Definition plus (p : ascii -> bool) : regex := Repeat p 1 None.
Definition star (p : ascii -> bool) : regex := Repeat p 0 None.
Definition opt (p : ascii -> bool) : regex := Repeat p 0 (Some 1%nat).
Definition between (lo hi : nat) (p : ascii -> bool) : regex :=
  Repeat p lo (Some hi).
Definition at_least (lo : nat) (p : ascii -> bool) : regex :=
  Repeat p lo None.

(** Character classes: [\d] (in Latin-1 the ASCII digits), [a-z], [A-Z]
    and membership in a string of characters. *)
Definition is_digit (c : ascii) : bool := in_range 48 57 c.
Definition is_lower (c : ascii) : bool := in_range 97 122 c.
Definition is_upper (c : ascii) : bool := in_range 65 90 c.
Definition one_of (chars : string) (c : ascii) : bool :=
  any_char (Ascii.eqb c) chars.

(** What it means for [r] to match the text [w] with [prev] in front and
    [rest] behind. *)
Fixpoint matches (r : regex) (prev : option ascii) (w rest : string) : Prop :=
  match r with
  | Class p => exists c, w = String c EmptyString /\ p c = true
  | Empty => w = EmptyString
  | Cat r1 r2 =>
      exists w1 w2,
        w = w1 ++ w2 /\ matches r1 prev w1 (w2 ++ rest)
        /\ matches r2 (last_or prev w1) w2 rest
  | Or r1 r2 => matches r1 prev w rest \/ matches r2 prev w rest
  | Repeat p lo hi =>
      all_chars p w = true /\ (lo <= String.length w)%nat
      /\ match hi with
         | Some h => (String.length w <= h)%nat
         | None => True
         end
  | WordBoundary =>
      w = EmptyString /\ word_boundary prev (head_char rest) = true
  end.

End Re.

(** ** [app/services/nlp_service.py]: contact details and dates *)

Module NLPRegex.
Import Py SkillExtractor Terms Re.

Definition is_alnum (c : ascii) : bool :=
  (is_upper c || is_lower c || is_digit c)%bool.

(** The classes [[A-Za-z0-9._%+-]], [[A-Za-z0-9.-]] and [[A-Z|a-z]] of the
    e-mail pattern; the bar inside the brackets is a member of the class. *)
Definition email_local (c : ascii) : bool :=
  (is_alnum c || one_of "._%+-" c)%bool.

Definition email_domain (c : ascii) : bool :=
  (is_alnum c || one_of ".-" c)%bool.

Definition email_suffix (c : ascii) : bool :=
  (is_upper c || Ascii.eqb c "|" || is_lower c)%bool.

(** [\b[A-Za-z0-9._%+-]+@[A-Za-z0-9.-]+\.[A-Z|a-z]{2,}\b] *)
Definition email_pattern : regex :=
  seq [ WordBoundary; plus email_local; chr "@";
        plus email_domain; chr "."; at_least 2 email_suffix;
        WordBoundary ].

(** The class [[-\s\.]] of the phone pattern. *)
Definition phone_separator (c : ascii) : bool :=
  (Ascii.eqb c "-" || is_space c || Ascii.eqb c ".")%bool.

(** [[\+]?[(]?[0-9]{1,3}[)]?[-\s\.]?[(]?[0-9]{1,4}[)]?[-\s\.]?[0-9]{1,4}[-\s\.]?[0-9]{1,9}] *)
Definition phone_pattern : regex :=
  seq [ opt (Ascii.eqb "+"); opt (Ascii.eqb "("); between 1 3 is_digit;
        opt (Ascii.eqb ")"); opt phone_separator; opt (Ascii.eqb "(");
        between 1 4 is_digit; opt (Ascii.eqb ")");
        opt phone_separator; between 1 4 is_digit;
        opt phone_separator; between 1 9 is_digit ].

(** The class [[\w-]]. *)
Definition handle_char (c : ascii) : bool :=
  (is_word c || Ascii.eqb c "-")%bool.

(** [linkedin\.com/in/[\w-]+] *)
Definition linkedin_pattern : regex :=
  Cat (lit "linkedin.com/in/") (plus handle_char).

(** [github\.com/[\w-]+] *)
Definition github_pattern : regex :=
  Cat (lit "github.com/") (plus handle_char).

(** [if found: contact[key] = f(found[0])] *)
Definition set_first (key : string) (f : string -> string)
    (found : list string) (contact : dict string) : dict string :=
  match found with
  | first :: _ => dict_set key (f first) contact
  | [] => contact
  end.

Definition https (s : string) : string := "https://" ++ s.

(** [extract_contact_info] *)
Definition extract_contact_info (text : string) : dict string :=
  let contact := [] in
  let contact :=
    set_first "email" (fun s => s) (findall email_pattern text) contact in
  let contact :=
    set_first "phone" (fun s => s) (findall phone_pattern text) contact in
  let contact :=
    set_first "linkedin" https (findall linkedin_pattern text) contact in
  let contact :=
    set_first "github" https (findall github_pattern text) contact in
  contact.

Definition months : list string :=
  [ "Jan"; "Feb"; "Mar"; "Apr"; "May"; "Jun";
    "Jul"; "Aug"; "Sep"; "Oct"; "Nov"; "Dec" ].

(** [\b(19|20)\d{2}\b] *)
Definition year_pattern : regex :=
  seq [ WordBoundary; Or (lit "19") (lit "20"); between 2 2 is_digit;
        WordBoundary ].

(** [\b(Jan|Feb|Mar|Apr|May|Jun|Jul|Aug|Sep|Oct|Nov|Dec)[a-z]* \d{4}\b] *)
Definition month_year_pattern : regex :=
  seq [ WordBoundary; alt (map lit months); star is_lower; chr " ";
        between 4 4 is_digit; WordBoundary ].

(** [\b\d{1,2}/\d{1,2}/\d{2,4}\b] *)
Definition numeric_date_pattern : regex :=
  seq [ WordBoundary; between 1 2 is_digit; chr "/";
        between 1 2 is_digit; chr "/"; between 2 4 is_digit;
        WordBoundary ].

Definition date_patterns : list regex :=
  [ year_pattern; month_year_pattern; numeric_date_pattern ].

(** A bound of a slice brought into [0 .. len]: a negative one counts from
    the end. *)
Definition slice_bound (len i : Z) : Z :=
  if i <? 0 then Z.max 0 (i + len) else Z.min i len.

(** [s[a:b]] *)
Definition slice (a b : Z) (s : string) : string :=
  let len := Z.of_nat (String.length s) in
  let a := slice_bound len a in
  let b := slice_bound len b in
  take (Z.to_nat (b - a)) (drop (Z.to_nat a) s).

(** One entry of the timeline. *)
Record event : Type := mkEvent {
  date : string;
  position : Z;
  context : string
}.

(** The entry appended for one match, given [match.start()] and
    [match.group()]. *)
Definition event_of (text : string) (m : nat * string) : event :=
  let start := Z.of_nat (fst m) in
  let stop := start + Z.of_nat (String.length (snd m)) in
  mkEvent (snd m) start
          (slice (Z.max 0 (start - 50))
                 (Z.min (Z.of_nat (String.length text)) (stop + 50)) text).

(** [list.sort(key=...)]: a stable sort into ascending key order. *)
Section SortAscending.
Context {A : Type} (key : A -> Z).

Fixpoint insert_asc (x : A) (l : list A) : list A :=
  match l with
  | [] => [x]
  | y :: l' => if key y <? key x then y :: insert_asc x l' else x :: l
  end.

Fixpoint sort_asc (l : list A) : list A :=
  match l with
  | [] => []
  | x :: l' => insert_asc x (sort_asc l')
  end.
End SortAscending.

(** [extract_timeline], on [doc.text]. *)
Definition extract_timeline (text : string) : list event :=
  let timeline :=
    flat_map (fun pattern => map (event_of text) (finditer pattern text))
             date_patterns in
  sort_asc position timeline.

End NLPRegex.

(** ** Terms for the properties of the contact and timeline extraction *)

Module NLPTerms.
Import Py SkillExtractor Claimed Terms Re NLPRegex.

(** The number of characters of [s] in the class [p]. *)
Fixpoint count_if (p : ascii -> bool) (s : string) : nat :=
  match s with
  | EmptyString => 0%nat
  | String c s' => ((if p c then 1 else 0) + count_if p s')%nat
  end.

(** [w] stands at offset [p] of [text]. *)
Definition stands_at (p : nat) (w text : string) : Prop :=
  exists pre post, text = pre ++ w ++ post /\ String.length pre = p.

(** [w] stands at offset [p] of [text] between two word boundaries. *)
Definition word_at (p : nat) (w text : string) : Prop :=
  exists pre post,
    text = pre ++ w ++ post /\ String.length pre = p
    /\ word_boundary (last_char pre) (head_char (w ++ post)) = true
    /\ word_boundary (last_char (pre ++ w)) (head_char post) = true.

(** A run of [lo] to [hi] digits. *)
Definition digits (lo hi : nat) (s : string) : Prop :=
  all_chars is_digit s = true /\ (lo <= String.length s <= hi)%nat.

(** The shape of an e-mail match: local part, at sign, domain, dot and a
    suffix of two or more letters or bars. *)
Definition email_shaped (e : string) : Prop :=
  exists local domain suffix,
    e = local ++ "@" ++ domain ++ "." ++ suffix
    /\ local <> EmptyString /\ all_chars email_local local = true
    /\ domain <> EmptyString /\ all_chars email_domain domain = true
    /\ (2 <= String.length suffix)%nat
    /\ all_chars email_suffix suffix = true.

(** The characters a phone match is made of. *)
Definition phone_char (c : ascii) : bool :=
  (is_digit c || one_of "+()" c || phone_separator c)%bool.

(** The shapes of the three kinds of date. *)
Definition year_shaped (d : string) : Prop :=
  exists century rest,
    d = century ++ rest /\ (century = "19" \/ century = "20")
    /\ digits 2 2 rest.

Definition month_year_shaped (d : string) : Prop :=
  exists month tail year,
    d = month ++ tail ++ " " ++ year /\ In month months
    /\ all_chars is_lower tail = true /\ digits 4 4 year.

Definition numeric_date_shaped (d : string) : Prop :=
  exists a b c,
    d = a ++ "/" ++ b ++ "/" ++ c
    /\ digits 1 2 a /\ digits 1 2 b /\ digits 2 4 c.

(** [url] is the link to the first profile address of [text] on [site]:
    the first place where [site] is followed by a character of a handle,
    with the longest run of such characters behind it. *)
Definition profile_link (site url text : string) : Prop :=
  exists pre handle post,
    text = pre ++ site ++ handle ++ post
    /\ url = "https://" ++ site ++ handle
    /\ handle <> EmptyString /\ all_chars handle_char handle = true
    /\ match post with
       | String c _ => handle_char c = false
       | EmptyString => True
       end
    /\ forall pre' c post',
         handle_char c = true ->
         text = pre' ++ site ++ String c post' ->
         (String.length pre <= String.length pre')%nat.

(** [r] followed by a word boundary, and [r] between two of them; the
    patterns that start and end with [\b] have this form. *)
Fixpoint then_boundary (r : regex) : regex :=
  match r with
  | Cat r1 r2 => Cat r1 (then_boundary r2)
  | _ => Cat r WordBoundary
  end.

Definition whole_word (r : regex) : regex :=
  Cat WordBoundary (then_boundary r).

(** What one piece of a phone match contributes: characters of a phone,
    [lo] to [hi] of them digits. *)
Definition phone_piece (lo hi : nat) (w : string) : Prop :=
  all_chars phone_char w = true
  /\ (lo <= count_if is_digit w <= hi)%nat.

End NLPTerms.

(** * Properties *)

Import Py SkillExtractor CVParser CvApi Claimed Invariant Samples.

(** ** Strings *)

Lemma startswith_occurs p s :
  startswith p s = true <-> exists post, s = p ++ post.
Proof.
  revert s; induction p as [|a p IH]; intros s; simpl.
  - split; [intros _; now exists s | reflexivity].
  - destruct s as [|c s]; simpl.
    + split; [discriminate | intros [post H]; discriminate].
    + rewrite andb_true_iff, Ascii.eqb_eq, IH. split.
      * intros [-> [post ->]]. now exists post.
      * intros [post H]. injection H as -> ->. split; [reflexivity | now exists post].
Qed.

Lemma contains_occurs sub s : contains sub s = true <-> occurs sub s.
Proof.
  unfold occurs. induction s as [|c s IH].
  - simpl. rewrite orb_false_r, startswith_occurs. split.
    + intros [post H]. now exists EmptyString, post.
    + intros [[|a pre] [post H]]; [now exists post | discriminate].
  - cbn [contains]. rewrite orb_true_iff, startswith_occurs, IH. split.
    + intros [[post H] | [pre [post H]]].
      * now exists EmptyString, post.
      * exists (String c pre), post. simpl. now rewrite H.
    + intros [[|a pre] [post H]].
      * left. now exists post.
      * right. simpl in H. injection H as _ ->. now exists pre, post.
Qed.

Lemma append_assoc (a b c : string) : (a ++ b) ++ c = a ++ b ++ c.
Proof. induction a as [|x a IH]; simpl; [reflexivity | now rewrite IH]. Qed.

Lemma search_after_skills_occurs lit s :
  search_after_skills lit s = true
  <-> exists pre mid post, s = pre ++ "skills" ++ mid ++ lit ++ post.
Proof.
  induction s as [|c s IH].
  - simpl. split; [discriminate|].
    intros [[|? ?] (mid & post & H)]; discriminate.
  - cbn [search_after_skills].
    rewrite orb_true_iff, andb_true_iff, startswith_occurs, contains_occurs, IH.
    split.
    + intros [[[rest H] [mid [post H']]] | (pre & mid & post & H)].
      * exists EmptyString, mid, post. rewrite H in H' |- *.
        simpl in H'. simpl. now rewrite H'.
      * exists (String c pre), mid, post. simpl. now rewrite H.
    + intros [[|a pre] (mid & post & H)].
      * left. rewrite H. split.
        -- now exists (mid ++ lit ++ post).
        -- now exists mid, post.
      * right. simpl in H. injection H as _ ->. now exists pre, mid, post.
Qed.

(** ** The confidence scorer *)

Lemma has_proficiency_occurs n t :
  has_proficiency n t = true
  <-> exists term, In term proficiency_terms
                   /\ (occurs (term ++ " " ++ n) t \/ occurs (n ++ " " ++ term) t).
Proof.
  unfold has_proficiency. rewrite existsb_exists.
  split; intros [term [Hin H]]; exists term; split; trivial.
  - apply orb_true_iff in H. now rewrite <- !contains_occurs.
  - apply orb_true_iff. now rewrite !contains_occurs.
Qed.

Lemma confidence_of_bounds s t : 60 <= confidence_of s t <= 95.
Proof.
  unfold confidence_of.
  destruct (sources s), (has_proficiency _ _), (search_after_skills _ _); lia.
Qed.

- - -

### REQUIRED ACTION
Reproduce the lines of the entries above from the one with "Repeat p lo (Some hi)." to the one with "Definition is_digit (c", both included, exactly and without any other line.

### REPLY
  Repeat p lo (Some hi).
Definition at_least (lo : nat) (p : ascii -> bool) : regex :=
  Repeat p lo None.

(** Character classes: [\d] (in Latin-1 the ASCII digits), [a-z], [A-Z]
    and membership in a string of characters. *)
Definition is_digit (c : ascii) : bool := in_range 48 57 c.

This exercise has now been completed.